Social Hosting





Social Hosting is the common term used when an owner, occupant, or other adult knowingly allows or fails to stop a minor from drinking or possessing alcoholic beverages or beer.

Nothing "Cool" About it
Teens, Parents and Social Hosting

Everyone at the local high school knows about Heather's parents they're the "cool" parents. They let Heather throw parties every weekend and they even buy beer for Heather and her friends. They say they know Heather's going to experiment with alcohol. All teens do.

"If Heather's going to drink, we'd rather have her drink at home," they say.

Chances are that you've heard a lot like this before from parents like Heather's. Some parents mistakenly believe that by letting teens drink in their homes or on their property (a practice known as "Social Hosting" they're doing the responsible thing. They think that by giving kids a safe place to drink they're actually preventing alcohol-related problems.

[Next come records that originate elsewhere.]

(** C7.  In the calls of one batch, every pending mark comes right after
    the build request for the same series and the registration of its
    in-flight entry; and when the batch completes, every ready series has
    its build request followed by its pending mark. *)
Theorem submit_before_pending (E : Env) (st : State) (stablecommit : string)
    (cpw : nat) (project : Project) (evs : list Event) :
  trace (snd (check_patchwork_project E stablecommit cpw project st)) =
    trace st ++ evs ->
  (forall before baseurl project_id infos after,
      evs = before
            ++ EvSetPatchsetPending baseurl project_id infos :: after ->
      exists before' series bid inflight,
        before = before'
                 ++ [EvBuild (series_build_args st stablecommit series) bid;
                     InFlight inflight] /\
        infos = patch_info_list series /\
        In (mkJob PATCHWORK bid (Some cpw)) inflight) /\
  (forall ready dropped series,
      fst (check_patchwork_project E stablecommit cpw project st) = Ok tt ->
      fst (filter_patchsets E (pw_get_new_patchsets E cpw) st) =
        Ok (ready, dropped) ->
      In series ready ->
      exists before bid inflight after,
        evs = before
              ++ EvBuild (series_build_args st stablecommit series) bid
              :: InFlight inflight
              :: EvSetPatchsetPending (pw_baseurl project)
                                      (pw_project_id project)
                                      (patch_info_list series)
              :: after).
Proof.
  intros Htr.
  destruct (check_patchwork_project_phases E stablecommit cpw project st)
    as (pre & Hpre & [[e Hr]|(ready' & dropped' & Hf' & _ & Hr)]).
  - rewrite Hr in Htr. simpl in Htr. apply app_inv_head in Htr. subst pre.
    split.
    + intros before baseurl project_id infos after ->.
      rewrite forallb_app in Hpre. apply andb_true_iff in Hpre.
      destruct Hpre as [_ Hpre]. discriminate.
    + intros ready dropped series Hok. rewrite Hr in Hok. discriminate.
  - cbv zeta in Hr. rewrite Hr in Htr. simpl in Htr.
    apply app_inv_head in Htr. split.
    + intros before baseurl project_id infos after Hev.
      rewrite Hev in Htr.
      symmetry in Htr.
      apply (split_after_prefix is_submit_phase) in Htr;
        [|exact Hpre | reflexivity].
      destruct Htr as (x & -> & Hsub).
      apply submit_events_pending in Hsub.
      destruct Hsub as (b' & series & bid & inflight & -> & _ & -> & Hjob).
      exists (pre ++ b'), series, bid, inflight.
      now rewrite <- app_assoc.
    + intros ready dropped series _ Hf Hin.
      rewrite Hf in Hf'. injection Hf' as <- <-.
      destruct (submit_events_complete E stablecommit cpw project st
                  (ready ++ retry_series E cpw project)
                  (submitted st) (pj st) series)
        as (b & bid & inflight & a & Hsub);
        [apply in_or_app; now left|].
      exists (pre ++ b), bid, inflight, a.
      now rewrite <- Htr, Hsub, <- app_assoc.
Qed.

(** ** Reconciliation: [check_pending] *)

Lemma list_remove_spec (x : Job) (l l' : list Job) :
  list_remove x l = Some l' ->
  exists a b, l = a ++ x :: b /\ l' = a ++ b /\ ~ In x a.
Proof.
  revert l'. induction l as [|y l IH]; intros l'; simpl; [discriminate|].
  destruct (Job_eq_dec y x) as [->|Hyx].
  - intros [= <-]. now exists [], l.
  - destruct (list_remove x l) as [l0|]; [|discriminate].
    intros [= <-]. destruct (IH l0 eq_refl) as (a & b & -> & -> & Ha).
    exists (y :: a), b. repeat split. intros [H|H]; [now elim Hyx | tauto].
Qed.

Lemma list_remove_in (x : Job) (l : list Job) :
  In x l -> exists l', list_remove x l = Some l'.
Proof.
  induction l as [|y l IH]; simpl; [easy|].
  intros H. destruct (Job_eq_dec y x) as [->|Hyx]; [now eexists|].
  destruct IH as [l' ->]; [destruct H; [now elim Hyx | assumption]|].
  now eexists.
Qed.

Lemma list_remove_length (x : Job) (l l' : list Job) :
  list_remove x l = Some l' -> List.length l = S (List.length l').
Proof.
  intros H. apply list_remove_spec in H.
  destruct H as (a & b & -> & -> & _).
  rewrite !length_app. simpl. lia.
Qed.

Lemma list_remove_other (x y : Job) (l l' : list Job) :
  list_remove x l = Some l' -> y <> x -> In y l -> In y l'.
Proof.
  intros H Hyx Hin. apply list_remove_spec in H.
  destruct H as (a & b & -> & -> & _).
  apply in_app_or in Hin. apply in_or_app.
  destruct Hin as [Hin|[Hin|Hin]]; [now left | now elim Hyx | now right].
Qed.

Lemma list_remove_subset (x y : Job) (l l' : list Job) :
  list_remove x l = Some l' -> In y l' -> In y l.
Proof.
  intros H Hin. apply list_remove_spec in H.
  destruct H as (a & b & -> & -> & _).
  apply in_app_or in Hin. apply in_or_app.
  destruct Hin; [now left | right; now right].
Qed.

Section Reconciliation.

Variable E : Env.

(** One round of the loop on an entry whose build is complete: the poll,
    the reads and the removal, then the merge of the result. *)
Lemma check_pending_body_complete (job : Job) (l : list Job) (st : State) :
  jk_is_build_complete E (build_id job) = true ->
  list_remove job (pj st) = Some l ->
  check_pending_body E job st =
    merge_result E job (jk_get_result E (build_id job))
                 (jk_get_base_hash E (build_id job))
                 (jk_get_base_commitdate E (build_id job))
                 (reaped_state job l st).
Proof.
  intros Hc Hl.
  unfold check_pending_body, bind, jk_is_build_complete_m,
    jk_get_result_m, jk_get_result_url_m, jk_get_base_hash_m,
    jk_get_base_commitdate_m, call, pj_remove.
  rewrite Hc. simpl pj. rewrite Hl. f_equal.
  unfold set_pj, log, log_all, reaped_state, evolve, completion_reads.
  simpl. now rewrite <- !app_assoc.
Qed.

(** The merge of a result leaves the in-flight list alone. *)
Lemma merge_result_quiet (job : Job) (bres : TestResult)
    (basehash basedate : string) (st : State) :
  exists evs,
    snd (merge_result E job bres basehash basedate st) = log_all evs st /\
    forallb is_quiet evs = true /\
    (bres = ERROR ->
     evs = [] /\ fst (merge_result E job bres basehash basedate st) = Ok tt).
Proof.
  assert (Hquiet : forall evs, forallb is_get_patch evs = true ->
                               forallb is_quiet evs = true).
  { intros evs H. apply forallb_forall. intros e He.
    rewrite forallb_forall in H. specialize (H e He). now destruct e. }
  assert (Hrun : bres <> ERROR ->
    exists evs,
      snd (merge_result E job bres basehash basedate st) = log_all evs st /\
      forallb is_quiet evs = true).
  { intros Hres. unfold merge_result.
    assert (Hgoal : exists evs,
      snd (match job_type job with
           | BASELINE =>
               bind (get baserepo)
                    (fun repo => db_update_baseline_m repo basehash
                                   basedate bres (build_id job))
           | PATCHWORK =>
               bind (jk_get_patch_url_list_m E (build_id job))
                    (fun urls =>
                       bind (map_m (get_patch_info_from_url E (job_pw job))
                                   urls)
                            (fun patches => db_commit_tested_m patches))
           | OtherJob n => raise (UnknownJobType n)
           end st) = log_all evs st /\
      forallb is_quiet evs = true).
    { destruct (job_type job).
      - eexists [_]. split; reflexivity.
      - unfold bind, jk_get_patch_url_list_m, call.
        destruct (map_m_patch_info E (job_pw job)
                    (jk_get_patch_url_list E (build_id job))
                    (log (EvGetPatchUrlList (build_id job)) st))
          as (evs & Hsnd & Hev & _).
        destruct (map_m (get_patch_info_from_url E (job_pw job))
                    (jk_get_patch_url_list E (build_id job))
                    (log (EvGetPatchUrlList (build_id job)) st))
          as [[patches|e] st1]; simpl in Hsnd; subst st1.
        + exists (EvGetPatchUrlList (build_id job)
                  :: evs ++ [EvCommitTested patches]).
          unfold db_commit_tested_m, call. simpl.
          rewrite !log_is_log_all, !log_all_app. split; [reflexivity|].
          simpl. rewrite forallb_app, (Hquiet evs Hev). reflexivity.
        + exists (EvGetPatchUrlList (build_id job) :: evs). simpl.
          rewrite !log_is_log_all, !log_all_app. split; [reflexivity|].
          simpl. now apply Hquiet.
      - exists []. simpl. now rewrite log_all_nil. }
    destruct bres; [exact Hgoal | exact Hgoal | now elim Hres]. }
  destruct bres.
  - destruct Hrun as (evs & H1 & H2); [discriminate|].
    exists evs. repeat split; auto; discriminate.
  - destruct Hrun as (evs & H1 & H2); [discriminate|].
    exists evs. repeat split; auto; discriminate.
  - exists []. simpl. rewrite log_all_nil. now repeat split.
Qed.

The thing is, though, those parents are wrong. When it comes to teens and drinking, there is no such thing as "safe." Social hosting may sound like a sensible way to reduce risks, but it's actually dangerous for everyone involved. Supervised or not, teens that drink are more likely to engage in risky behavior.

Adults who provide alcohol to underage teens can be held responsible for the results of that risky behavior. If a teen gets in an alcohol-related car accident or ends up in the hospital with alcohol poisoning, the adult who bought the alcohol may wind up in jail of on probation.

This information is designed to bring your attention to Tennessee’s social hosting laws.

Tennessee Laws

    • § 39-15-404
      (a) was amended and took effect on July 1, 2009, the public welfare requiring it. The amendment reads:
      (2) It is an offense for a person to give or buy alcoholic beverages or beer for or on behalf of any minor for any purpose; and
      (3) (A) It is an offense for any owner, occupant or other person having a lawful right to the exclusive use and enjoyment of real property to knowingly allow any minor to drink or possess alcoholic beverages or beer or to knowingly fail to stop any minor from drinking or possessing alcoholic beverages or beer while such minor is present on such real property.
    • § 39-15-404
      (d) A violation of subsection (a) is a Class A misdemeanor and, in addition to the penalties authorized by § 40-35-111, the offender shall be sentenced to one hundred (100) hours of community service work. In addition to the penalties established in this subsection (d), the court having jurisdiction over the offender may, in its discretion, prepare and send an order for denial of the offender’s driving privileges to the department of safety, driver control division. The offender may apply to the court for a restricted driver license, which may be issued in accordance with the provisions of § 55-50-502. In the event an offender does not possess a valid driver license, the court having jurisdiction over the offender may, in its discretion, increase the offender’s sentence a maximum of two hundred (200) hours of community service work.
    • § 57-4-203 (b) Sales to Minors Prohibited
      (2) Any person under the age of twenty-one (21) years who:
      (A) Purchases, attempts to purchase, receives, or has in such person’s possession in any public place, an alcoholic beverage, commits a Class A misdemeanor; or
      (B) Knowingly makes a false statement or exhibits false identification to the effect that the licensee is twenty-one (21) years of age or older to any person engaged in the sale of alcoholic beverages for the purpose of purchasing or obtaining the same commits a Class A misdemeanor.

§40-35-111 - Authorized terms of imprisonment and fines for felonies and misdemeanors.

(e) The authorized terms of imprisonment and files for misdemeanors are:

(1) Class A misdemeanor, not greater than eleven (11) months, twenty-nine (29) days or a fine not to exceed two thousand five hundred dollars ($2,500), or both, unless otherwise provided the statute.

We need your help in this fight against underage drinking.

Statistics show that:

  • Alcohol is the number one cause of death among teenagers.
  • 32,860 teenagers die every year from alcohol-related accidents.
  • Alcohol-related incidents escalate around Prom and Graduation.

Thank you for your attention to this matter. It is everyone’s responsibility to ensure alcohol stays out of the hands of our youth.